## Given entries
(** * Cauldron recipe-schema tools: a shallow embedding and its properties

    The development follows the Python sources under [tools/]:

    - [recipe_schema_model/schema_model.py]  (feature extraction, rule engine,
      n-gram Naive Bayes classifier, section tracker, hold-out split);
    - [recipe_schema_model/regression_metrics.py]  (regression harness);
    - [recipe_schema_lab/lab_recipe.py], [lab_config.py]  (ingredient parser,
      step assembler, recipe assembler);
    - [recipe_schema_lab/lab_handler.py], [lab_predictor.py]  (retrain
      pipeline with backup and rollback).

    Conventions.  A Python [str] is a list of Unicode code points.  What
    Python takes from its Unicode database and standard library
    ([str.lower], [str.isspace], the [re] classes, [html.unescape],
    [urlparse]) is a parameter of the development, the record [PyLib];
    [latin1] is the instance used to evaluate concrete documents.
    Quantities of the ingredient parser are exact rationals with the two
    infinities and NaN added ([pyfloat]); classifier scores, which go through
    [math.log] and [math.exp], are real numbers.  Exceptions are the [None]
    of an option type. *)

From Stdlib Require Import ZArith NArith QArith Qround Reals Lra Lia List String Ascii Bool.
From Stdlib Require Lqa.
From stdpp Require Import base option list gmap sets strings.
Import ListNotations.
(* ===== verification/_CoqProject ===== *)
-Q . S2P
Prelude.v
UdFile.v
Errno.v
UinetSock.v
UdSocket.v
UdSelect.v
PktDesc.v
PktDescSpec.v
PktDescConc.v
PktDescPool.v
Callout.v
CalloutSpec.v
CalloutSafe.v
CalloutRun.v
TimerIntr.v
Dpdk.v
DpdkSpec.v
DpdkCtl.v
DpdkQueue.v
DpdkRx.v
DpdkRxSpec.v
Printf.v
PrintfSpec.v
Uio.v
UioSpec.v
SleepQ.v
SleepQSpec.v
HostIf.v
HostIfSpec.v
KThread.v
KThreadSpec.v
Kenv.v
LatProf.v
DpdkAttach.v
IfRegistry.v
IfRegistrySpec.v
Bridge.v
BridgeSpec.v
Promisc.v
PromiscSpec.v
SynFilter.v
SynFilterSpec.v
SynFilterSafe.v
SynFilterRun.v
InCopy.v
InCopySpec.v
InCopyRun.v
InPassive.v
InPassiveSpec.v
Locks.v
LocksSpec.v
Intr.v
IntrSpec.v
IntrConc.v
InetText.v
InetTextSpec.v
Inet6TextSpec.v
Time.v
TimeSpec.v
Pfil.v
PfilSpec.v
SysInit.v
SysInitSpec.v
NmRing.v
Netmap.v
NetmapSpec.v
NetmapSafe.v
NetmapInit.v
NetmapRun.v
NetmapDetach.v
Nv.v
NvPack.v
NvSpec.v
NvRound.v
NvSafe.v
NvMap.v
NvMsg.v
NvMsgSpec.v
IfConfig.v
IfConfigSpec.v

## Task
The records above must each be restated exactly as they stand.

## Your response
(** * Cauldron recipe-schema tools: a shallow embedding and its properties

    The development follows the Python sources under [tools/]:

    - [recipe_schema_model/schema_model.py]  (feature extraction, rule engine,
      n-gram Naive Bayes classifier, section tracker, hold-out split);
    - [recipe_schema_model/regression_metrics.py]  (regression harness);
    - [recipe_schema_lab/lab_recipe.py], [lab_config.py]  (ingredient parser,
      step assembler, recipe assembler);
    - [recipe_schema_lab/lab_handler.py], [lab_predictor.py]  (retrain
      pipeline with backup and rollback).

    Conventions.  A Python [str] is a list of Unicode code points.  What
    Python takes from its Unicode database and standard library
    ([str.lower], [str.isspace], the [re] classes, [html.unescape],
    [urlparse]) is a parameter of the development, the record [PyLib];
    [latin1] is the instance used to evaluate concrete documents.
    Quantities of the ingredient parser are exact rationals with the two
    infinities and NaN added ([pyfloat]); classifier scores, which go through
    [math.log] and [math.exp], are real numbers.  Exceptions are the [None]
    of an option type. *)

From Stdlib Require Import ZArith NArith QArith Qround Reals Lra Lia List String Ascii Bool.
From Stdlib Require Lqa.
From stdpp Require Import base option list gmap sets strings.
Import ListNotations.
(* ===== verification/_CoqProject ===== *)
-Q . S2P
Prelude.v
UdFile.v
Errno.v
UinetSock.v
UdSocket.v
UdSelect.v
PktDesc.v
PktDescSpec.v
PktDescConc.v
PktDescPool.v
Callout.v
CalloutSpec.v
CalloutSafe.v
CalloutRun.v
TimerIntr.v
Dpdk.v
DpdkSpec.v
DpdkCtl.v
DpdkQueue.v
DpdkRx.v
DpdkRxSpec.v
Printf.v
PrintfSpec.v
Uio.v
UioSpec.v
SleepQ.v
SleepQSpec.v
HostIf.v
HostIfSpec.v
KThread.v
KThreadSpec.v
Kenv.v
LatProf.v
DpdkAttach.v
IfRegistry.v
IfRegistrySpec.v
Bridge.v
BridgeSpec.v
Promisc.v
PromiscSpec.v
SynFilter.v
SynFilterSpec.v
SynFilterSafe.v
SynFilterRun.v
InCopy.v
InCopySpec.v
InCopyRun.v
InPassive.v
InPassiveSpec.v
Locks.v
LocksSpec.v
Intr.v
IntrSpec.v
IntrConc.v
InetText.v
InetTextSpec.v
Inet6TextSpec.v
Time.v
TimeSpec.v
Pfil.v
PfilSpec.v
SysInit.v
SysInitSpec.v
NmRing.v
Netmap.v
NetmapSpec.v
NetmapSafe.v
NetmapInit.v
NetmapRun.v
NetmapDetach.v
Nv.v
NvPack.v
NvSpec.v
NvRound.v
NvSafe.v
NvMap.v
NvMsg.v
NvMsgSpec.v
IfConfig.v
IfConfigSpec.v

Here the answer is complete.